RECORD EXTRACTS>

(** The parent of a started process is alive and has a semaphore. *)
Lemma parent_sem root debt O S W t v :
  tree_ok root debt O S W -> O !! t = Some v -> v_idle v = false -> t <> root -> v_kind v <> Unused -> is_Some (S !! SChild (v_parent v)).
Proof.
  intros H Ht Hi Hne Hk. pose proof (to_started _ _ _ _ _ H t v Ht Hi Hne Hk) as Hp.
  destruct (to_parent _ _ _ _ _ H t v Ht Hi Hne Hp) as (w & Hw & Hin). apply (to_sem _ _ _ _ _ H _ w Hw).
  apply (to_leaf _ _ _ _ _ H _ w Hw). intros E. rewrite E in Hin. by apply elem_of_nil in Hin.
Qed.

Lemma this_ready c s v : sched_ok s -> cpu c -> obs s !! k_this s c = Some v -> v_kind v = Ready.
Proof. intros H Hc Hv. destruct (so_this _ s H c Hc) as (x & Hx & Hr). rewrite (obs_proc s _ x Hx) in Hv. injection Hv as <-. cbn. by rewrite Hr. Qed.

(** [free_pgdir] changes nothing that the invariant depends on. *)
Lemma free_pt_kmid t x debt s (Q : unit -> kstate -> Prop) :
  kmid debt (k_set_sched_lock false s) -> k_procs s !! t = Some x ->
  (forall s', kmid debt (k_set_sched_lock false s') -> k_sched_lock s' = k_sched_lock s -> k_this s' = k_this s -> k_root s' = k_root s ->
     obs s' = obs s -> k_sems s' = k_sems s -> Q tt s') -> wp (free_pt t) Q s.
Proof.
  intros H Hx HQ. unfold free_pt, free_page. wp_prim. eapply wp_load_proc; [exact Hx|]. destruct (p_pt x =? 0); [wp_prims; by apply HQ|].
  wp_prims. eapply wp_upd_proc; [exact Hx|]. set (s' := k_set_procs _ _).
  assert (obs s' = obs s) as Eo.
  { unfold obs. cbn. rewrite fmap_insert. apply insert_id. by rewrite lookup_fmap, Hx. }
  apply HQ; try done. split; change (obs (k_set_sched_lock false s')) with (obs s'); rewrite ?Eo;
    [|apply (km_sem _ _ H)|apply (km_tree _ _ H)|apply (km_pid _ _ H)|done|apply (km_plock _ _ H)|apply (km_unlocked _ _ H)].
  pose proof (km_sched _ _ H) as Hok. eapply (sched_ok_upd _ (k_set_pages (k_pages s ∖ {[p_pt x]}) (k_set_sched_lock false s)) t x);
    [by eapply sched_ok_ext|done|done|done].
Qed.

TASK DIRECTIONS> Give back exactly the lines from the one that contains "unfold obs. cbn." to the end of the material, both ends kept, and no other line.

OUTPUT>
  { unfold obs. cbn. rewrite fmap_insert. apply insert_id. by rewrite lookup_fmap, Hx. }
  apply HQ; try done. split; change (obs (k_set_sched_lock false s')) with (obs s'); rewrite ?Eo;
    [|apply (km_sem _ _ H)|apply (km_tree _ _ H)|apply (km_pid _ _ H)|done|apply (km_plock _ _ H)|apply (km_unlocked _ _ H)].
  pose proof (km_sched _ _ H) as Hok. eapply (sched_ok_upd _ (k_set_pages (k_pages s ∖ {[p_pt x]}) (k_set_sched_lock false s)) t x);
    [by eapply sched_ok_ext|done|done|done].
Qed.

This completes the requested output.